近年の研究では、異なるコントラストやモダリティの冗長性を考慮すると、k空間にアンダーサンプリングされたMRIの目標モダリティは、完全にサンプリングされたシーケンスの助けを借りてよりよく再構成できることが示されている。
本稿では,空間アライメントネットワークと再構成を統合し,再構成対象のモダリティの質を向上させる。
論文 参考訳(メタデータ) (2021-08-12T08:46:35Z) - Adaptive Gradient Balancing for UndersampledMRI Reconstruction and
Image-to-Image Translation [60.663499381212425]
本研究では,新しい適応勾配バランス手法を併用したwasserstein生成逆ネットワークを用いて,画質の向上を図る。
MRIでは、他の技術よりも鮮明な画像を生成する高品質の再構築を維持しながら、アーティファクトを最小限に抑えます。
論文 参考訳(メタデータ) (2021-04-05T13:05:22Z) - Regularization-Agnostic Compressed Sensing MRI Reconstruction with
Hypernetworks [21.349071909858218]
正規化重みの関数として分離された再構成ネットワークのパラメータを生成するためにハイパーネットワークを利用する新しい戦略を提案する。
実験時, アンダーサンプル画像の場合, 我々のモデルは, 異なる量の正規化で高速に再構成を計算できる。
特に全体的な品質が類似した状況において,これらの復元の変動性を分析する。
論文 参考訳(メタデータ) (2021-01-06T18:55:37Z) - Kullback-Leibler Divergence-Based Fuzzy $C$-Means Clustering
Incorporating Morphological Reconstruction and Wavelet Frames for Image
Segmentation [152.609322951917]
そこで我々は,厳密なウェーブレットフレーム変換と形態的再構成操作を組み込むことで,Kulback-Leibler (KL) 発散に基づくFuzzy C-Means (FCM) アルゴリズムを考案した。
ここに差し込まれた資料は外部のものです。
(** The multiples of 500 met by a 32-bit counter that starts at 0 and is
    advanced [n] times: 8589935 in each full turn of 2^32 steps (the
    8589934 multiples from 500 to 4294967000, and the 0 reached by the
    wrap), and one for every 500 steps of the turn under way. *)
Lemma multiples_met_succ (n : Z) :
  0 <= n ->
  (n + 1) / 2 ^ 32 * 8589935 + ((n + 1) mod 2 ^ 32) / 500
  = n / 2 ^ 32 * 8589935 + (n mod 2 ^ 32) / 500
    + (if ((n + 1) mod 2 ^ 32) mod 500 =? 0 then 1 else 0).
Proof.
  intros Hn. change (2 ^ 32) with 4294967296.
  destruct (Z.eqb_spec (((n + 1) mod 4294967296) mod 500) 0) as [H|H];
    Z.div_mod_to_equations; lia.
Qed.

(** [n] firings from a counter of 0, for any [n], the wrap-around
    included. *)
Lemma fire_toggles_wrapping (m : machine) (n : nat) :
  tick_count m = 0 ->
  exists l,
    trace (fire n m) = trace m ++ l /\
    Z.of_nat (toggles l)
    = Z.of_nat n / 2 ^ 32 * 8589935 + (Z.of_nat n mod 2 ^ 32) / 500.
Proof.
  intros H0. induction n as [|n IH].
  - exists []. cbn [fire]. rewrite app_nil_r. split; reflexivity.
  - destruct IH as (l & Ht & Hn).
    rewrite fire_S.
    destruct (SysTick_Handler_step (fire n m)) as (_ & Ht').
    rewrite (fire_tick_count m n) in Ht' by (rewrite H0; lia).
    rewrite H0, Z.add_0_l in Ht'. unfold wrap32 in Ht'.
    rewrite Z.add_mod_idemp_l in Ht' by lia.
    eexists. split; [rewrite Ht', Ht, <- app_assoc; reflexivity|].
    rewrite toggles_app, Nat2Z.inj_add, Hn, Nat2Z.inj_succ.
    unfold Z.succ. rewrite (multiples_met_succ (Z.of_nat n)) by lia.
    destruct ((Z.of_nat n + 1) mod 2 ^ 32 mod 500 =? 0).
    + change (toggles [Write32 GPIO_OUT_XOR LED_MASK]) with 1%nat. lia.
    + change (toggles []) with 0%nat. lia.
Qed.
提案アルゴリズムはよく機能し、他の比較アルゴリズムよりもセグメンテーション性能が優れている。
論文 参考訳(メタデータ) (2020-02-21T05:19:10Z)
関連論文リストは本サイト内にある論文のタイトル・アブストラクトから自動的に作成しています。
指定された論文の情報です。
本サイトの運営者は本サイト(すべての情報・翻訳含む)の品質を保証せず、本サイト(すべての情報・翻訳含む)を使用して発生したあらゆる結果について一切の責任を負いません。